Right now, I fly back and forth between Seattle and Oakland every few weeks. It makes me feel dizzy and groundless and on each end of the trip I anxiously gulp in sea air to let me know where I am. That there is depth. That I am too water, clouds, fog, and reach all the way down to whatever is underneath.
Today, early in the morning on a day with relatively few clouds, I am looking out the window. I see the island I live on, the pier by the salmon farm jutting out, the graceful curve of the harbor, straight lines cut into the forest that mark roads, deep blue dots of ponds..
I see Tahoma, now known as Mt. Rainier, Mt. St. Helens, huge, potent, pulsing. The Columbia River stretches out long and wide, the long fertile reach of the Willamette Valley. I see the whorls of clearcut lots next to standing forests, disjointed checkerboards, manic really. I see the bright reflections of rivers and industrial buildings glinting rhythmically. All part of patchwork of fields, suburbs, and ranging wild spaces. It is marvelous.
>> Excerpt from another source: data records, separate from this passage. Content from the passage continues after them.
Lemma ticket_bound q h p ot :
  thread_inv q h p → ticket p = Some ot → ot < tail_ q.
Proof. destruct p; simpl; intros; simplify_eq; lia. Qed.

Lemma bq_inv_step l s1 s2 :
  inv s1 → in_range s2 → step l s1 = Some s2 → inv s2.
Proof.
  intros [Hq Hthr Htk] Hr Hs. destruct l as [i w o|i b|i|]; cbn in Hs.
  - destruct (thr s1 !! i) eqn:Hi; simplify_eq. split; simpl; [done| |].
    + eapply map_Forall_insert_mono; [done|by auto|]. by destruct w, o.
    + intros i1 i2 p1 p2 ot. rewrite !lookup_insert.
      repeat case_decide; intros; simplify_eq; eauto;
        destruct w, o; simpl in *; simplify_eq.
  - destruct (thr s1 !! i) as [p|] eqn:Hi; [|done]. simpl in Hs.
    destruct (tstep b (sq s1) p) as [[[q' p'] ev]|] eqn:Ht; [|done]. simpl in Hs.
    destruct (record ev (hist s1) (out s1)) as [h' o'] eqn:Hrec; simplify_eq.
    edestruct tstep_preserves as (Hq' & Hp' & Hother); [done|by eapply Hthr|done|done|done|].
    split; simpl; [done| |].
    + eapply map_Forall_insert_mono; [done| |done]. intros j p2 Hne Hj Hp2. apply Hother; [done|].
      intros ot Hot1 Hot2. apply Hne. eapply Htk; eauto.
    + intros i1 i2 p1 p2 ot. rewrite !lookup_insert.
      assert (∀ j p2, thr s1 !! j = Some p2 → ticket p2 = Some ot → ticket p' = Some ot → j = i) as Hfresh.
      { intros j p2' Hj Hj1 Hj2. destruct (tstep_ticket _ _ _ _ _ _ _ Ht Hj2) as [|[_ ->]]; [by eauto|].
        apply Hthr in Hj. pose proof (ticket_bound _ _ _ _ Hj Hj1). lia. }
      repeat case_decide; intros; simplify_eq; eauto. symmetry; eauto.
  - split_step Hs. split; simpl; [done| |].
    + eapply map_Forall_delete_mono; eauto.
    + intros i1 i2 p1 p2 ot [_ ?]%lookup_delete_Some [_ ?]%lookup_delete_Some. eauto.
  - unfold BreakAllWait in Hs. split_step Hs. split; simpl; [destruct Hq; split; simpl; by eauto| |done].
    eapply map_Forall_impl; [done|]. intros ? p. by destruct p.
Qed.

Lemma bq_reachable_inv s :
  reachable step (initial dflt size strategy) s → in_range s → inv s.
Proof.
  apply (reachable_inv_while step in_range inv).
  - apply bq_initial_inv.
  - eauto using bq_step_in_range.
  - eauto using bq_inv_step.
Qed.

(** No step of a thread touches memory outside the pool or a null strategy. *)
Lemma tstep_defined b q p h o :
  queue_inv q h o → thread_inv q h p → 2 + Z.of_nat (length h) < 2 ^ 64 →
  (∀ ok e, p ≠ PRet ok e) → is_Some (tstep b q p).
Proof.
  intros Hq Hp Hr Hret. pose proof Hq as [? ? [st Hst]].
  destruct p; simpl in *; try (case_match; by eauto); try by eauto.
  - rewrite GetIndex_mod by lia. unfold pool_write.
    rewrite decide_True by (by eapply slot_in_pool). by eauto.
  - rewrite Hst. by eauto.
  - rewrite GetIndex_mod by (rewrite ?u64_small; lia). unfold pool_read.
    destruct (lookup_lt_is_Some_2 (pool_ q)
      (Z.to_nat (u64 (oh + 1) mod pool_size_ q))) as [v ->]; [by eapply slot_in_pool|].
    by eauto.
  - rewrite Hst. simpl. case_match; by eauto.
  - naive_solver.
Qed.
And for some reason I am reminded of last week going to the doctor with my two year old daughter. We practiced for itthe whole day before…she was going to get her bright pink cast removed. She was nervous, and excited. We talked about about how the castmaker would use a saw that wouldn’t cut her to cut off her cast, then the doctor would say how strong, how fabulous, how incredible her arm was, bones mended. And they did. And her eyes shone. And the hospital made me nauseous, and I filled up with worry for the families looking at the post-op board in the cafeteria. And I wanted to drink all the coffee and not touch anything or breath. And also I loved the big knuckles on the hands of the doctor, the glint of his huge turquoise ring and earrings as he talked to this two year old person with kindness and earnestness.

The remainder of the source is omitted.